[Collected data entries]
○ ○ ○

Lemma chosen_app pr l1 l2 : chosen pr (l1 ++ l2) = chosen pr l1 ++ chosen pr l2.
Proof. apply filter_app. Qed.
Lemma spared_app pr l1 l2 : spared pr (l1 ++ l2) = spared pr l1 ++ spared pr l2.
Proof. apply filter_app. Qed.
Lemma chosen_one pr x : chosen pr [x] = if truth pr (snd x) then [x] else [].
Proof. unfold chosen. destruct (truth pr (snd x)) eqn:E; [by rewrite filter_cons_True|by rewrite filter_cons_False by congruence]. Qed.
Lemma spared_one pr x : spared pr [x] = if truth pr (snd x) then [] else [x].
Proof. unfold spared. destruct (truth pr (snd x)) eqn:E; [by rewrite filter_cons_False by congruence|by rewrite filter_cons_True]. Qed.
Lemma chosen_sublist pr l : chosen pr l `sublist_of` l.
Proof. apply sublist_filter. Qed.
Lemma spared_sublist pr l : spared pr l `sublist_of` l.
Proof. apply sublist_filter. Qed.

Lemma holds_rids cols c rows : holds_rows cols c rows → (heap_entries c).*1 = rows.*1.
Proof. unfold holds_rows. induction 1 as [|x y l k (Hr & _) _ IH]; [done|]. by rewrite !fmap_cons, Hr, IH. Qed.
Lemma holds_nodup P t cols c rows : heap_rep P t c → holds_rows cols c rows → NoDup rows.*1.
Proof. intros HH HR. rewrite <- (holds_rids cols c rows HR). apply heap_entries_nodup, (hr_nodup _ _ _ HH). Qed.

Section actions.
Variable murmur3 : list byte → list byte.
Context {R : Type} `{Replacer R} `{SliceSort} `{MapRange}.
Implicit Types (e : Engine R).

(** ** The table under a change of its own pages *)
Lemma table_on_changed e e' n P P' pins tm cols c c' blocks Ms :
  table_on e n P pins tm cols c blocks Ms → shows (estore e') n (quiet P' pins) → heap_rep P' (table tm) c' → c'.*1 = c.*1 →
  (∀ i, i ∉ c.*1 → P' !! i = P !! i) → table_on e' n P' pins tm cols c' blocks Ms.
Proof.
  intros [S HF HS HL HH HIx HAp HDi] S' HH' HC HO. split; try done.
  - intros j ix Hj. eapply index_on_keep; [|by apply HIx]. intros q Hq. apply HO. by eapply HAp.
  - rewrite HC. exact HAp.
Qed.
Lemma table_on_read e e' n P pins tm cols c blocks Ms :
  table_on e n P pins tm cols c blocks Ms → shows (estore e') n (quiet P pins) → table_on e' n P pins tm cols c blocks Ms.
Proof. intros HT S'. eapply table_on_changed; [exact HT|done|apply HT|done|done]. Qed.

(** The iterator goes on from the RID of its tuple. *)
Lemma Next_rid fuel (t : TableHeap) r bs bs' :
  TableScan.Next (R := R) fuel (MkIterator t (Some (stored_tuple r bs))) = TableScan.Next fuel (MkIterator t (Some (stored_tuple r bs'))).
Proof. done. Qed.

(** ** The transaction *)

(** One write: its record is locked and noted in the write set; the other locks stay. *)
Record write_step (note : WriteRecord) e e' : Prop := {
  ws_id : txn_id (etxn e') = txn_id (etxn e);
  ws_state : txn_state (etxn e') = txn_state (etxn e);
  ws_logging : elogging e' = elogging e;
  ws_writes : write_set (etxn e') = write_set (etxn e) ++ [note];
  ws_unowned : ∀ r, TableScan.readable r e → TableScan.readable r e';
  ws_others : ∀ r, r ≠ wrid note → (locked_own r (etxn e) → locked_own r (etxn e')) ∧
    (writable r (etxn e) (elocks e) → writable r (etxn e') (elocks e'));
  ws_own : elogging e = true → locked_own (wrid note) (etxn e')
}.

(** The lock to write can be had, where locks are taken at all. *)
Definition may_write (r : RID) e : Prop := elogging e = true → writable r (etxn e) (elocks e).

Lemma may_write_ready r mk e : may_write r e → (∀ i l, appendable (mk i l)) →
  ready (write_lock r) mk (etxn e) (elocks e) (elogging e).
Proof.
  intros HW HA HL. destruct (HW HL) as (t' & lm' & E & _). exists t', lm'. destruct (write_lock_txn _ _ _ _ _ _ E) as (H1' & H2' & _).
  by repeat (split; [done|]).
Qed.

Lemma logged_write note mk e e1 : may_write (wrid note) e → logged (write_lock (wrid note)) mk e e1 →
  write_step note e (set_txn (AddIntoWriteSet note (etxn e1)) e1).
Proof.
  intros HW [HE HL]. destruct (elogging e) eqn:EL.
  - destruct HL as (t' & lm' & E & Hlm & Ht & _). destruct (HW EL) as (t'' & lm'' & E' & HO).
    rewrite E in E'. injection E' as <- <-. destruct (write_lock_txn _ _ _ _ _ _ E) as (H1' & _ & H3' & H4').
    split; cbn; rewrite ?Ht, ?Hlm; cbn; try congruence.
    + intros r' HR. unfold TableScan.readable. cbn. rewrite Hlm. apply (write_lock_keeps _ _ _ _ _ r' E). exact HR.
    + intros r' Hne. destruct (write_lock_keeps _ _ _ _ _ r' E) as [_ K]. destruct (K Hne) as [K1 K2].
      split; [intros Ho; by eapply locked_own_same, K1|intros Hw; by eapply writable_same, K2].
    + intros _. by eapply locked_own_same, HO.
  - destruct HL as (Ht & Hlm & _). split; cbn; rewrite ?Ht, ?Hlm; cbn; try congruence.
    + unfold TableScan.readable. cbn. by rewrite Hlm.
    + intros r' _. split; [by apply locked_own_same|by apply writable_same].
Qed.

Lemma write_step_store note e e1 e2 : write_step note e e1 → store_step e1 e2 → write_step note e e2.
Proof.
  intros [W1 W2 W3 W4 W5 W6 W7] (Ht & Hl & Hg & _). split; rewrite ?Ht, ?Hl, ?Hg; try done.
  intros r' HR. unfold TableScan.readable. rewrite Ht, Hl. by apply W5.
Qed.

(** Since [e0], the writes [notes] have been made. *)
Record wrote (notes : list WriteRecord) e0 e : Prop := {
  wr_id : txn_id (etxn e) = txn_id (etxn e0);
  wr_state : txn_state (etxn e) = txn_state (etxn e0);
  wr_logging : elogging e = elogging e0;
  wr_writes : write_set (etxn e) = write_set (etxn e0) ++ notes;
  wr_unowned : ∀ r, TableScan.readable r e0 → TableScan.readable r e;
  wr_own : elogging e0 = true → ∀ r, r ∈ (wrid <$> notes) → locked_own r (etxn e);
  wr_others : ∀ r, r ∉ (wrid <$> notes) → (locked_own r (etxn e0) → locked_own r (etxn e)) ∧ (may_write r e0 → may_write r e)
}.

Lemma wrote_nothing e0 : wrote [] e0 e0.
Proof. split; try done; [by rewrite app_nil_r|]. intros _ r Hr. by apply elem_of_nil in Hr. Qed.
Lemma wrote_read notes e0 e e' : wrote notes e0 e → read_step e e' → txn_state (etxn e') = txn_state (etxn e) → wrote notes e0 e'.
Proof.
  intros [G1 Gs G2 G3 G4 G5 G6] RS HS. pose proof RS as [H1' H2' _ _ H5' _ _ H8' H9']. split; try congruence.
  - intros r Hr. eapply readable_step; [exact RS|by apply G4].
  - eauto.
  - intros r Hr. destruct (G6 r Hr) as [K1 K2]. split; [by eauto|]. intros Hw. specialize (K2 Hw). unfold may_write in *.
    rewrite H5'. eauto.
Qed.
Lemma wrote_more notes note e0 e e' : wrid note ∉ (wrid <$> notes) → wrote notes e0 e → write_step note e e' → wrote (notes ++ [note]) e0 e'.
Proof.
  intros Hnew [G1 Gs G2 G3 G4 G5 G6] [D1 Ds D2 D3 D4 D5 D6]. split; try congruence.
  - by rewrite D3, G3, app_assoc.
  - eauto.
  - intros HL r'. rewrite fmap_app. intros [Hr|Hr]%elem_of_app; [apply D5; [congruence|by apply G5]|].
    apply list_elem_of_singleton in Hr as ->. apply D6. congruence.
  - intros r'. rewrite fmap_app. intros [Hr Hne]%not_elem_of_app. cbn in Hne. rewrite list_elem_of_singleton in Hne.
    destruct (G6 r' Hr) as [K1 K2]. destruct (D5 r' Hne) as [K3 K4].
    split; [by eauto|]. intros Hw. specialize (K2 Hw). unfold may_write in *. rewrite D2. eauto.
Qed.

(** ** The scan *)
Section loop.
Variables (e0 : Engine R) (n : nat) (pins : gmap Z Z) (fuel : nat) (tm : TableMetadata) (cols : list Column).
Variables (c : list (Z * slots)) (blocks : nat → list Z) (rows : list Located) (pr : option Expression).
Hypothesis Htyped : typed (columnType <$> cols) pr.
Hypothesis Hreadable : Forall (λ x : Located, TableScan.readable (fst x) e0) rows.
Hypothesis Hwrite : Forall (λ x : Located, may_write (fst x) e0) rows.
Hypothesis Hdistinct : NoDup rows.*1.
Hypothesis Hpages : (length c ≤ fuel)%nat.
Hypothesis Hturns : (length rows < fuel)%nat.

(** The action, what it answers for a row, what the record is then, the write it notes,
    and what it keeps true of the indexes, given the rows passed and those to come. *)
Variable act : Tuple → st (Engine R) Result.
Variable answers : Tuple → Located → Prop.
Variable becomes : bool * list byte → Located → Prop.
Variable note : Located → WriteRecord.
Variable Inv : list Located → list Located → (nat → Multimap) → Prop.
Hypothesis Hnote : ∀ x, wrid (note x) = fst x.
Hypothesis Hact : ∀ passed r row rest bs l e P c' Ms,
  table_on e n P pins tm cols c' blocks Ms → at_entry c' r (false, bs) l → row_ok cols row → bytes_of cols row bs →
  rows = passed ++ (r, row) :: rest → truth pr row = true → txn_state (etxn e) = txn_state (etxn e0) → may_write r e →
  Inv passed ((r, row) :: rest) Ms →
  ∃ t x e' P' Ms', act (stored_tuple r bs) e = Ok (got t, e') ∧ answers t (r, row) ∧ becomes x (r, row) ∧
    table_on e' n P' pins tm cols (set_slot r (Some x) c') blocks Ms' ∧ Inv (passed ++ [(r, row)]) rest Ms' ∧
    write_step (note (r, row)) e e'.
Hypothesis Hskip : ∀ passed x rest Ms, rows = passed ++ x :: rest → truth pr (snd x) = false → Inv passed (x :: rest) Ms → Inv (passed ++ [x]) rest Ms.

(** A record that the scan has passed. *)
Definition passed_record (x : entry) (y : Located) : Prop :=
  if truth pr (snd y) then fst x = fst y ∧ becomes (snd x) y else holds_record cols x y.

(** The engine when the scan has passed the rows [passed] and the iterator is at the
    entries [l] of [rest]. *)
Definition scanning (passed : list Located) (l : list entry) (rest : list Located) e : Prop :=
  ∃ dn P c' Ms, table_on e n P pins tm cols c' blocks Ms ∧ c'.*1 = c.*1 ∧ heap_entries c' = dn ++ l ∧
    Forall2 passed_record dn passed ∧ Forall2 (holds_record cols) l rest ∧ Inv passed rest Ms ∧
    wrote (note <$> chosen pr passed) e0 e ∧ rows = passed ++ rest.

Lemma note_rids l : wrid <$> (note <$> l) = l.*1.
Proof. rewrite <- list_fmap_compose. apply list_fmap_ext. intros i x _. apply Hnote. Qed.

Lemma chosen_passed passed r row rest : rows = passed ++ (r, row) :: rest → r ∉ (wrid <$> (note <$> chosen pr passed)).
Proof.
  rewrite note_rids. intros HR Hin. rewrite HR, fmap_app in Hdistinct. apply NoDup_app in Hdistinct as (_ & ND & _).
  apply (ND r); [|by left]. eapply elem_of_sublist; [exact Hin|]. by apply fmap_sublist, chosen_sublist.
Qed.

(** Going on from a record that has been seen to. *)
Lemma move_on passed rest e P c' Ms dn r b bs l : table_on e n P pins tm cols c' blocks Ms → c'.*1 = c.*1 → heap_entries c' = dn ++ (r, (b, bs)) :: l →
  rows = passed ++ rest → Forall2 (holds_record cols) l rest → wrote (note <$> chosen pr passed) e0 e →
  ∃ e', TableScan.Next fuel (MkIterator (table tm) (Some (stored_tuple r bs))) e = Ok (MkIterator (table tm) (shown l), e') ∧
    table_on e' n P pins tm cols c' blocks Ms ∧ wrote (note <$> chosen pr passed) e0 e'.
Proof.
  intros HT HC HE HR HF HG.
  destruct (Next_run e n ∅ P pins (table tm) c' r b bs l fuel (to_shows _ _ _ _ _ _ _ _ _ HT) (to_heap _ _ _ _ _ _ _ _ _ HT))
    as (e' & E & S' & RS & Hst & _); [by eapply at_entry_split|apply HT| | |apply clean_nothing|].
  - intros r' x l' ->. apply Forall2_cons_inv_l in HF as (y & rest' & (Hr & _) & _ & ->). cbn in Hr. subst r'.
    apply (wr_unowned _ _ _ HG). rewrite HR in Hreadable. apply Forall_app in Hreadable as [_ HF]. by apply Forall_cons in HF as [HF _].
  - pose proof (f_equal length HC) as HL. rewrite !length_fmap in HL. lia.
  - exists e'. split; [done|]. split; [by eapply table_on_read|]. eapply wrote_read; [exact HG|exact RS|].
    rewrite Hst. destruct HF as [|x y l rest (_ & _ & bs' & Hx & _) _]; [done|]. destruct x as [r' x]. cbn in Hx. by subst x.
Qed.

Lemma row_truth e P c' Ms row r bs : table_on e n P pins tm cols c' blocks Ms → row_ok cols row → bytes_of cols row bs →
  selects tm pr (stored_tuple r bs) = Ok (truth pr row).
Proof.
  intros HT Hok HB. pose proof (to_schema _ _ _ _ _ _ _ _ _ HT) as HS.
  rewrite (selects_row tm cols pr _ row HS); [|by apply bytes_holds]. by apply (typed_passes cols).
Qed.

○ ○ ○

Using the entries above, give again exactly the lines from the line holding "- by rewrite D3, G3, app_assoc." through the line holding "x (r, row) ∧". Include both end lines and nothing else.

> **The completed task**
  - by rewrite D3, G3, app_assoc.
  - eauto.
  - intros HL r'. rewrite fmap_app. intros [Hr|Hr]%elem_of_app; [apply D5; [congruence|by apply G5]|].
    apply list_elem_of_singleton in Hr as ->. apply D6. congruence.
  - intros r'. rewrite fmap_app. intros [Hr Hne]%not_elem_of_app. cbn in Hne. rewrite list_elem_of_singleton in Hne.
    destruct (G6 r' Hr) as [K1 K2]. destruct (D5 r' Hne) as [K3 K4].
    split; [by eauto|]. intros Hw. specialize (K2 Hw). unfold may_write in *. rewrite D2. eauto.
Qed.

(** ** The scan *)
Section loop.
Variables (e0 : Engine R) (n : nat) (pins : gmap Z Z) (fuel : nat) (tm : TableMetadata) (cols : list Column).
Variables (c : list (Z * slots)) (blocks : nat → list Z) (rows : list Located) (pr : option Expression).
Hypothesis Htyped : typed (columnType <$> cols) pr.
Hypothesis Hreadable : Forall (λ x : Located, TableScan.readable (fst x) e0) rows.
Hypothesis Hwrite : Forall (λ x : Located, may_write (fst x) e0) rows.
Hypothesis Hdistinct : NoDup rows.*1.
Hypothesis Hpages : (length c ≤ fuel)%nat.
Hypothesis Hturns : (length rows < fuel)%nat.

(** The action, what it answers for a row, what the record is then, the write it notes,
    and what it keeps true of the indexes, given the rows passed and those to come. *)
Variable act : Tuple → st (Engine R) Result.
Variable answers : Tuple → Located → Prop.
Variable becomes : bool * list byte → Located → Prop.
Variable note : Located → WriteRecord.
Variable Inv : list Located → list Located → (nat → Multimap) → Prop.
Hypothesis Hnote : ∀ x, wrid (note x) = fst x.
Hypothesis Hact : ∀ passed r row rest bs l e P c' Ms,
  table_on e n P pins tm cols c' blocks Ms → at_entry c' r (false, bs) l → row_ok cols row → bytes_of cols row bs →
  rows = passed ++ (r, row) :: rest → truth pr row = true → txn_state (etxn e) = txn_state (etxn e0) → may_write r e →
  Inv passed ((r, row) :: rest) Ms →
  ∃ t x e' P' Ms', act (stored_tuple r bs) e = Ok (got t, e') ∧ answers t (r, row) ∧ becomes x (r, row) ∧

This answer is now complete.